Case 1: $$[Co(NH_3)_6]^{3+}$$
Co: atomic number $$27 \Rightarrow [Ar]\,3d^7\,4s^2$$.
Oxidation state $$=+3 \Rightarrow Co^{3+}: d^{6}$$.
$$NH_3$$ is an intermediate-strong field ligand for $$Co^{3+}$$, so the complex is low spin:
$$t_{2g}^{6}e_g^{0} \Rightarrow n_u = 0$$ (diamagnetic).

Case 2: $$[Co(C_2O_4)_3]^{3-}$$
$$C_2O_4^{2-}$$ is a bidentate, moderate field ligand. For $$Co^{3+}(d^{6})$$ its crystal-field splitting is still large enough to give low spin:
$$t_{2g}^{6}e_g^{0} \Rightarrow n_u = 0$$ (diamagnetic).

Case 3: $$[MnCl_6]^{3-}$$
Let the oxidation number of Mn be $$x$$:
$$x + 6(-1) = -3 \Rightarrow x = +3 \Rightarrow Mn^{3+}: d^{4}$$.
$$Cl^-$$ is a weak-field ligand ⇒ high spin:
$$t_{2g}^{3}e_g^{1}$$ has $$4$$ unpaired electrons, $$n_u = 4$$.

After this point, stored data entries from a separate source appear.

(** * Gravador Inteligente: the recording / transcription controller

    A shallow embedding of [src/app/page.tsx] (the [Home] component) and
    the properties of its orchestration logic.

    The component is event driven.  Every handler of the source is a
    computation in a small state-and-exception monad over the component's
    state; an [await] splits an async function in two halves, the second
    of which is resumed by the event that settles the awaited promise.
    The platform (microphone, recorder, file reader, transcription
    service, clipboard, DOM, clock) is the environment: what it answers
    is carried by the events. *)

From Stdlib Require Import ZArith NArith List String Ascii Bool Lia.
From Stdlib Require Import Strings.Byte DecimalString DecimalZ DecimalPos.
Import ListNotations.

(** ** JavaScript strings

    A JavaScript string is a sequence of UTF-16 code units. *)

Definition jsstring := list N.

(** Source literals are written as Rocq strings (UTF-8 bytes) and decoded
    to code units; one to three byte sequences cover the literals of the
    source. *)
Fixpoint utf16_of_utf8 (bs : list N) : jsstring :=
  match bs with
  | [] => []
  | b :: r =>
      if (b <? 128)%N then b :: utf16_of_utf8 r
      else if (b <? 224)%N then
        match r with
        | b2 :: r' => ((b - 192) * 64 + (b2 - 128))%N :: utf16_of_utf8 r'
        | [] => []
        end
      else
        match r with
        | b2 :: b3 :: r' =>
            ((b - 224) * 4096 + (b2 - 128) * 64 + (b3 - 128))%N
              :: utf16_of_utf8 r'
        | _ => []
        end
  end.

Definition js (s : string) : jsstring :=
  utf16_of_utf8 (map N_of_ascii (list_ascii_of_string s)).

Fixpoint str_eqb (a b : jsstring) : bool :=
  match a, b with
  | [], [] => true
  | x :: a', y :: b' => (x =? y)%N && str_eqb a' b'
  | _, _ => false
  end.

(** [ToBoolean] on a string: the empty string is the only falsy one. *)
Definition truthy (s : jsstring) : bool :=
  match s with [] => false | _ :: _ => true end.

(** [x || d] where [x] is a string or [undefined]. *)
Definition or_else (x : option jsstring) (d : jsstring) : jsstring :=
  match x with
  | Some s => if truthy s then s else d
  | None => d
  end.

(** [s.split(sep)] for a separator of one code unit.  The result is
    never empty: a string without the separator gives [[s]]. *)
Fixpoint split (sep : N) (s : jsstring) : list jsstring :=
  match s with
  | [] => [[]]
  | c :: s' =>
      if (c =? sep)%N then [] :: split sep s'
      else match split sep s' with
           | h :: t => (c :: h) :: t
           | [] => [[c]]
           end
  end.

(** WhiteSpace and LineTerminator code units of ECMAScript, the ones
    [String.prototype.trim] strips. *)
Definition is_space (c : N) : bool :=
  ((c =? 9) || (c =? 10) || (c =? 11) || (c =? 12) || (c =? 13)
   || (c =? 32) || (c =? 160) || (c =? 5760)
   || ((8192 <=? c) && (c <=? 8202))
   || (c =? 8232) || (c =? 8233) || (c =? 8239) || (c =? 8287)
   || (c =? 12288) || (c =? 65279))%N.

Fixpoint trimStart (s : jsstring) : jsstring :=
  match s with
  | c :: s' => if is_space c then trimStart s' else s
  | [] => []
  end.

Definition trimEnd (s : jsstring) : jsstring :=
  List.rev (trimStart (List.rev s)).

Definition trim (s : jsstring) : jsstring := trimEnd (trimStart s).

(** [n.toString()] for an integer [n]: decimal digits, a leading minus
    sign for negative numbers. *)
Definition toString (n : Z) : jsstring :=
  js (NilZero.string_of_int (Z.to_int n)).

Definition semicolon : N := 59.
Definition comma : N := 44.

(** ** Data of the component *)

(** A [Blob]: its bytes and its type tag; [size] is the number of bytes. *)
Record Blob := mkBlob { blob_bytes : list byte; blob_type : jsstring }.

Definition blob_size (b : Blob) : nat := List.length (blob_bytes b).

(** [new Blob(parts, { type })] concatenates the parts in array order. *)
Definition new_Blob (parts : list Blob) (type : jsstring) : Blob :=
  mkBlob (List.concat (map blob_bytes parts)) type.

Case 4: $$[Mn(CN)_6]^{3-}$$
Same oxidation calculation gives $$Mn^{3+}: d^{4}$$.
$$CN^-$$ is a strong-field ligand ⇒ low spin:
$$t_{2g}^{4}e_g^{0}$$ (two orbitals singly-filled, one paired) gives $$n_u = 2$$.

Case 5: $$[CoF_6]^{3-}$$
Charge balance: $$Co^{3+}: d^{6}$$.
$$F^-$$ is weak-field ⇒ high spin for $$d^{6}$$:
$$t_{2g}^{4}e_g^{2}$$ gives $$n_u = 4$$.

Case 6: $$[Fe(CN)_6]^{3-}$$
$$Fe^{3+}: d^{5}$$ (since $$x+6(-1)=-3 \Rightarrow x=+3$$).
Strong-field $$CN^-$$ ⇒ low spin:
$$t_{2g}^{5}e_g^{0}$$ gives $$n_u = 1$$.

Case 7: $$[FeF_6]^{3-}$$
$$Fe^{3+}: d^{5}$$.
Weak-field $$F^-$$ ⇒ high spin:
$$t_{2g}^{3}e_g^{2}$$ gives $$n_u = 5$$.

Collect the results:
$$\begin{array}{lcl} [Co(NH_3)_6]^{3+} &:& n_u = 0 \\ [Co(C_2O_4)_3]^{3-} &:& n_u = 0 \\ [MnCl_6]^{3-} &:& n_u = 4 \\ [Mn(CN)_6]^{3-} &:& n_u = 2 \\ [CoF_6]^{3-} &:& n_u = 4 \\ [Fe(CN)_6]^{3-} &:& n_u = 1 \\ [FeF_6]^{3-} &:& n_u = 5 \end{array}$$

Remove the diamagnetic complexes ($$n_u = 0$$). The remaining paramagnetic ones and their $$n_u$$ values are:

$$[MnCl_6]^{3-}: 4,\; [Mn(CN)_6]^{3-}: 2,\; [CoF_6]^{3-}: 4,\; [Fe(CN)_6]^{3-}: 1,\; [FeF_6]^{3-}: 5$$.

Only $$[MnCl_6]^{3-}$$ and $$[CoF_6]^{3-}$$ share the same number of unpaired electrons ($$n_u = 4$$).

Hence, the number of paramagnetic complexes having an identical count of unpaired electrons is $$\boxed{2}$$.